### Description of the task
Scan the records below for the word "branchNode". Copy each line where it appears.

### Data supplied

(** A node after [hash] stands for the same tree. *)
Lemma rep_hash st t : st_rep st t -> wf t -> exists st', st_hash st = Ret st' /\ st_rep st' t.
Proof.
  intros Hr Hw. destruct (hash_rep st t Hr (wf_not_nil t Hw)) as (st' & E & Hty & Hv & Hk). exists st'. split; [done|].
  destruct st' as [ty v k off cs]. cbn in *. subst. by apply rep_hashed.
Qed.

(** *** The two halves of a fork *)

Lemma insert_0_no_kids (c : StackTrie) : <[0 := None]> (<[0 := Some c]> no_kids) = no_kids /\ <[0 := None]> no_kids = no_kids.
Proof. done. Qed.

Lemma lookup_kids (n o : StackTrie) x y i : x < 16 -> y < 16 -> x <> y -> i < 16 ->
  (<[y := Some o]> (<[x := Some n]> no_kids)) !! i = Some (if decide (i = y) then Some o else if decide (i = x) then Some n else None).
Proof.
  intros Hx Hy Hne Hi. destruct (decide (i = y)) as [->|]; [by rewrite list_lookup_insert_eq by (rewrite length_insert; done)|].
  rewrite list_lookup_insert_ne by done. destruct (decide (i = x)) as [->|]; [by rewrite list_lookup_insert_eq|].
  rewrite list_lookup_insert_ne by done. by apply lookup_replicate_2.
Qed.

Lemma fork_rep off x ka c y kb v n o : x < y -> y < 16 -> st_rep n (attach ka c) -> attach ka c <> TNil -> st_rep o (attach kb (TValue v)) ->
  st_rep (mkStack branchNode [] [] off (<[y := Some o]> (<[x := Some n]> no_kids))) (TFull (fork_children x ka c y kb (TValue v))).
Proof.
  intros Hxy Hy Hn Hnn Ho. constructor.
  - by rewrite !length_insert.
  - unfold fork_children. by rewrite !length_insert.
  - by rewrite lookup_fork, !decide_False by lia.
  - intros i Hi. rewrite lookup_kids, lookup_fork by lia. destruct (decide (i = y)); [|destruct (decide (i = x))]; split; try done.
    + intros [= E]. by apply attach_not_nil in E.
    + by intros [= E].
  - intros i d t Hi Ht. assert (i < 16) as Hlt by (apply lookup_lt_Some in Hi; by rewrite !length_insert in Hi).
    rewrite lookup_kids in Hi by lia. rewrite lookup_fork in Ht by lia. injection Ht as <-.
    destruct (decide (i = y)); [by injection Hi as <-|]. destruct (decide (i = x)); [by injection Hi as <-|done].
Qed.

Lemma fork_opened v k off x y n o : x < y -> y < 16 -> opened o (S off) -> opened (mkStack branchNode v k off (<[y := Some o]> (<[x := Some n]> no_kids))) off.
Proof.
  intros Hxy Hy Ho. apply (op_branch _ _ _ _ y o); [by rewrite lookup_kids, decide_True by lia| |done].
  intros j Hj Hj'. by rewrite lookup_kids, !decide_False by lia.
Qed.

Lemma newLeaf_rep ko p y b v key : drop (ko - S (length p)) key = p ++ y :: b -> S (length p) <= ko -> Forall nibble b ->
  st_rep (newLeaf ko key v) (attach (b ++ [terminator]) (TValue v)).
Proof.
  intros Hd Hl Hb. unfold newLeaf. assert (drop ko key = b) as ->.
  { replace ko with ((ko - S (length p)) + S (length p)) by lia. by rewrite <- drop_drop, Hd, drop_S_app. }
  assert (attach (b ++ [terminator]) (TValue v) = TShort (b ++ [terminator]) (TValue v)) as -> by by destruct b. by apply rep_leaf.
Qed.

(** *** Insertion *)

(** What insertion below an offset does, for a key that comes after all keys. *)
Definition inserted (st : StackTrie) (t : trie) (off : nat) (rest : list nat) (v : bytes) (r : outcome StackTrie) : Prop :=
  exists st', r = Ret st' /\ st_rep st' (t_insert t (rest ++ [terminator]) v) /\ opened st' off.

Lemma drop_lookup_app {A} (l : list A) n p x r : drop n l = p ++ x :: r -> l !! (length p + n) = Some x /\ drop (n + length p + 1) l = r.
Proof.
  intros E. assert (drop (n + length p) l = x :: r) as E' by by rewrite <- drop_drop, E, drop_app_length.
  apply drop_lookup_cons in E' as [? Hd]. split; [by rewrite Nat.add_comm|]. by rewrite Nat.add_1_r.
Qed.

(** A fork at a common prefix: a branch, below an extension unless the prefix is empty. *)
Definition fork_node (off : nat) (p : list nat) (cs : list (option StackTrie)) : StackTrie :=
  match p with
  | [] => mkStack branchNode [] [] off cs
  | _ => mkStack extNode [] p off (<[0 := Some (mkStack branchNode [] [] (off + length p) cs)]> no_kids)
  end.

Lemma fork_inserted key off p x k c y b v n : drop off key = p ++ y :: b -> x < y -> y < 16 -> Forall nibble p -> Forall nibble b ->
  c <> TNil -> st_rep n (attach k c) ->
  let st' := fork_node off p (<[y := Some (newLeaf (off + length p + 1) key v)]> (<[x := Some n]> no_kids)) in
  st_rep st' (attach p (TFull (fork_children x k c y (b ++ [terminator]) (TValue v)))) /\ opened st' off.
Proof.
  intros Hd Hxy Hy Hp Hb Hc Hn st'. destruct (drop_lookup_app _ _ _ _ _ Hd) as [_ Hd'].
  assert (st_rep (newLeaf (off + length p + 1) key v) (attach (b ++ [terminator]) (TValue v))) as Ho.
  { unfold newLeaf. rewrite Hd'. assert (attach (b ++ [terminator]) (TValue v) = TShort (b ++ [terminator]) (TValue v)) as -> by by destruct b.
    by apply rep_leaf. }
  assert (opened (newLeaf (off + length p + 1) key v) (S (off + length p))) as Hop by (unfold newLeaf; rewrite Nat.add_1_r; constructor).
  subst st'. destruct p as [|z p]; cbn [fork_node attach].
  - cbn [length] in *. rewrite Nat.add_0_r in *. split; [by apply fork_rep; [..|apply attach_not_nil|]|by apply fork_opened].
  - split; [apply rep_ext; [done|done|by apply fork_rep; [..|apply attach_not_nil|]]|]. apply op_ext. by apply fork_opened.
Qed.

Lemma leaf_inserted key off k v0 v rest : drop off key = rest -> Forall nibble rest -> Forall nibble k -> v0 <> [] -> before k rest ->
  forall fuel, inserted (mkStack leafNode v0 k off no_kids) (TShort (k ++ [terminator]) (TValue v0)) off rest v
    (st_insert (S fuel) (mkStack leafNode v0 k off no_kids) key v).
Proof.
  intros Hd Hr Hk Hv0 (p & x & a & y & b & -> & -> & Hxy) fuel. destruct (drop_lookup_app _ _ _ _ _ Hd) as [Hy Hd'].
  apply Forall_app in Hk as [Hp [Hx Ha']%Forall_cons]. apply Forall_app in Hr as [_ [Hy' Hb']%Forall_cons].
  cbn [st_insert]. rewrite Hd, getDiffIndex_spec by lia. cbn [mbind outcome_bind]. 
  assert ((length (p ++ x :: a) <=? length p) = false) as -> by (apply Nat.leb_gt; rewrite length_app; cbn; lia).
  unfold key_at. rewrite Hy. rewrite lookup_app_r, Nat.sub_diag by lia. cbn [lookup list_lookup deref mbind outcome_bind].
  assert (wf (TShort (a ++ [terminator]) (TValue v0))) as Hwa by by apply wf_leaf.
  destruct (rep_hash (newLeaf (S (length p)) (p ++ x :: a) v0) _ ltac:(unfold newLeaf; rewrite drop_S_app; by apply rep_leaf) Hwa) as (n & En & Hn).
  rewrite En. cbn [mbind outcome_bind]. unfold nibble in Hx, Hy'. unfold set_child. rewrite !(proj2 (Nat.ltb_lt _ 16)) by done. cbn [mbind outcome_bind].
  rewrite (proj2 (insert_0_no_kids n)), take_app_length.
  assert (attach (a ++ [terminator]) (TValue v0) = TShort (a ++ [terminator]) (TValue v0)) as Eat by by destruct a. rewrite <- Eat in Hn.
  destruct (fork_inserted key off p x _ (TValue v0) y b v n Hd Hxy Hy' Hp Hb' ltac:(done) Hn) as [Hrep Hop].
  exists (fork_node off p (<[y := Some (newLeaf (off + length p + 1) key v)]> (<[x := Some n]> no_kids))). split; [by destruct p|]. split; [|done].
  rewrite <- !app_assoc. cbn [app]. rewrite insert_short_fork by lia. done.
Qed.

### Task result
  st_rep (mkStack branchNode [] [] off (<[y := Some o]> (<[x := Some n]> no_kids))) (TFull (fork_children x ka c y kb (TValue v))).
Lemma fork_opened v k off x y n o : x < y -> y < 16 -> opened o (S off) -> opened (mkStack branchNode v k off (<[y := Some o]> (<[x := Some n]> no_kids))) off.
  | [] => mkStack branchNode [] [] off cs
  | _ => mkStack extNode [] p off (<[0 := Some (mkStack branchNode [] [] (off + length p) cs)]> no_kids)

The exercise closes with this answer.